PROBLEM TO WORK ON:
In the records below, find each line with the word "keys" and copy it.

DATA FOR ANALYSIS:
------------------------

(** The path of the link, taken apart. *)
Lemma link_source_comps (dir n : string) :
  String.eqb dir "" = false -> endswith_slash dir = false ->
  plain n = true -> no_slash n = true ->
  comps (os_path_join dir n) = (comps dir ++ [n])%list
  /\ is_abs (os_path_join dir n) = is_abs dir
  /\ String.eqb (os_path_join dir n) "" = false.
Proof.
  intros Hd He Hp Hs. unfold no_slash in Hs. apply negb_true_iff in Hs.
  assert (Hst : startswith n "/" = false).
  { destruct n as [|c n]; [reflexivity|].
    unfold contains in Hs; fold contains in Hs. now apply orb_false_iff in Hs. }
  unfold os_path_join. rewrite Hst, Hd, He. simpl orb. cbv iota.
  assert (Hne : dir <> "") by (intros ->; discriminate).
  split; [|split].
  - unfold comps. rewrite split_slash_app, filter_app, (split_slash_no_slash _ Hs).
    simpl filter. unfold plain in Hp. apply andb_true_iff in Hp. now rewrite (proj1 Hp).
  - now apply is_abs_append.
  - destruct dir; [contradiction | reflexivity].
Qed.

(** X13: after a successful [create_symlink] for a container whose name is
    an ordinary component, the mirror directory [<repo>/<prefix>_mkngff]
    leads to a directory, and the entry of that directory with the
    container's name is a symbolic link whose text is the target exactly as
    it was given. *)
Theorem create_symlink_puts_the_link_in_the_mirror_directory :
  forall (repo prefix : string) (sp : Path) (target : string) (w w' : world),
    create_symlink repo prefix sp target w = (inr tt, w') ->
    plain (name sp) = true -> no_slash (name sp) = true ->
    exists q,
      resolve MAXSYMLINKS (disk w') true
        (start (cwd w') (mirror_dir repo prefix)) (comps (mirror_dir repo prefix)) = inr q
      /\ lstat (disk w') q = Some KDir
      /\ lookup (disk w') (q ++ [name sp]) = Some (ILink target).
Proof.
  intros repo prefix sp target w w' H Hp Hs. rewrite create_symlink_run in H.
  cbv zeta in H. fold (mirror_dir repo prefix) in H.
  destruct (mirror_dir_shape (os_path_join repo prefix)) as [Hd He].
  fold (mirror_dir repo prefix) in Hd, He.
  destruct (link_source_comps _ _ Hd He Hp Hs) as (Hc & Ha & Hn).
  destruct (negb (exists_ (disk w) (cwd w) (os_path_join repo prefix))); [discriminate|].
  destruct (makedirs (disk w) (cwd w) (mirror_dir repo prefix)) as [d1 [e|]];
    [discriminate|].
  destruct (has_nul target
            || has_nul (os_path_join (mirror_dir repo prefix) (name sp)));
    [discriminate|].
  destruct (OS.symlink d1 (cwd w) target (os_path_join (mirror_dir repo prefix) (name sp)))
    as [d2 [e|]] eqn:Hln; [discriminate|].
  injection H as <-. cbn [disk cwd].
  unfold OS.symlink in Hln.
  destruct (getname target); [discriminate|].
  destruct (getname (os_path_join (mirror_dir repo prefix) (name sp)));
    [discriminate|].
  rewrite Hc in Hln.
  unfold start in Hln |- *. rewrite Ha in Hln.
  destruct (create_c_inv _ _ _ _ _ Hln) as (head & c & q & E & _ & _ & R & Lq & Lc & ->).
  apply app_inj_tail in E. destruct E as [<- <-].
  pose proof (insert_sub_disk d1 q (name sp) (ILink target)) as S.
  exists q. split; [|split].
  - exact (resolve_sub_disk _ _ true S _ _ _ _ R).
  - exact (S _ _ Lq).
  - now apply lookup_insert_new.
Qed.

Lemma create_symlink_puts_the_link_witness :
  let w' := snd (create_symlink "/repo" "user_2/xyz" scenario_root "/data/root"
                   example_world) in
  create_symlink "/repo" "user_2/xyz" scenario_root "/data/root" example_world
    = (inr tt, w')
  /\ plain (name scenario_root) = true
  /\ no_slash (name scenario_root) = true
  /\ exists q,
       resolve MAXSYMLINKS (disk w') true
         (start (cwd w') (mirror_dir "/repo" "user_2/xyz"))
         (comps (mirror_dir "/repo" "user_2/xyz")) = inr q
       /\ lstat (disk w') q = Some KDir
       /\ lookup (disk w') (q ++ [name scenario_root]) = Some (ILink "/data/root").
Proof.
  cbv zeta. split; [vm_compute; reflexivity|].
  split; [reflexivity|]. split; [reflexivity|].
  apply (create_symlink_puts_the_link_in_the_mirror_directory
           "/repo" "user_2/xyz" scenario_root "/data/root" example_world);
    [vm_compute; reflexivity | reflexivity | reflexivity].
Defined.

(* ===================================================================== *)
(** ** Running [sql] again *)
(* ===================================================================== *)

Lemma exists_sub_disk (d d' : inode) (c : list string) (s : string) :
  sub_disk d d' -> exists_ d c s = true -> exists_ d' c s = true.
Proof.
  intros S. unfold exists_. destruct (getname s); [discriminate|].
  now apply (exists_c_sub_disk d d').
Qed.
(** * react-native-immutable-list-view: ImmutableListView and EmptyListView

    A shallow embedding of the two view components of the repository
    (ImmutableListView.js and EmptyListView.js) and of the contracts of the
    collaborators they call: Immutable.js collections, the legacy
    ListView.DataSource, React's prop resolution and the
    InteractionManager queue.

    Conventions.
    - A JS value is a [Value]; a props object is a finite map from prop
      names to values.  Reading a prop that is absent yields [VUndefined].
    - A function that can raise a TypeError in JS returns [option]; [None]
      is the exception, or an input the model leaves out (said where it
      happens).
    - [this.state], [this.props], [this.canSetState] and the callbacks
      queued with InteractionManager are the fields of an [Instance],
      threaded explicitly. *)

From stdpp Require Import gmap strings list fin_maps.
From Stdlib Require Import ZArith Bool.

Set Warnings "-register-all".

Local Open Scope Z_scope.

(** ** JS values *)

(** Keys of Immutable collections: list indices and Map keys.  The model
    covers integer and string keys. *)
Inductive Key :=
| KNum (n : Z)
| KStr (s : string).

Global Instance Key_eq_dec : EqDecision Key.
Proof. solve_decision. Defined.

------------------------

ANSWER SPACE:
(** Keys of Immutable collections: list indices and Map keys.  The model
    covers integer and string keys. *)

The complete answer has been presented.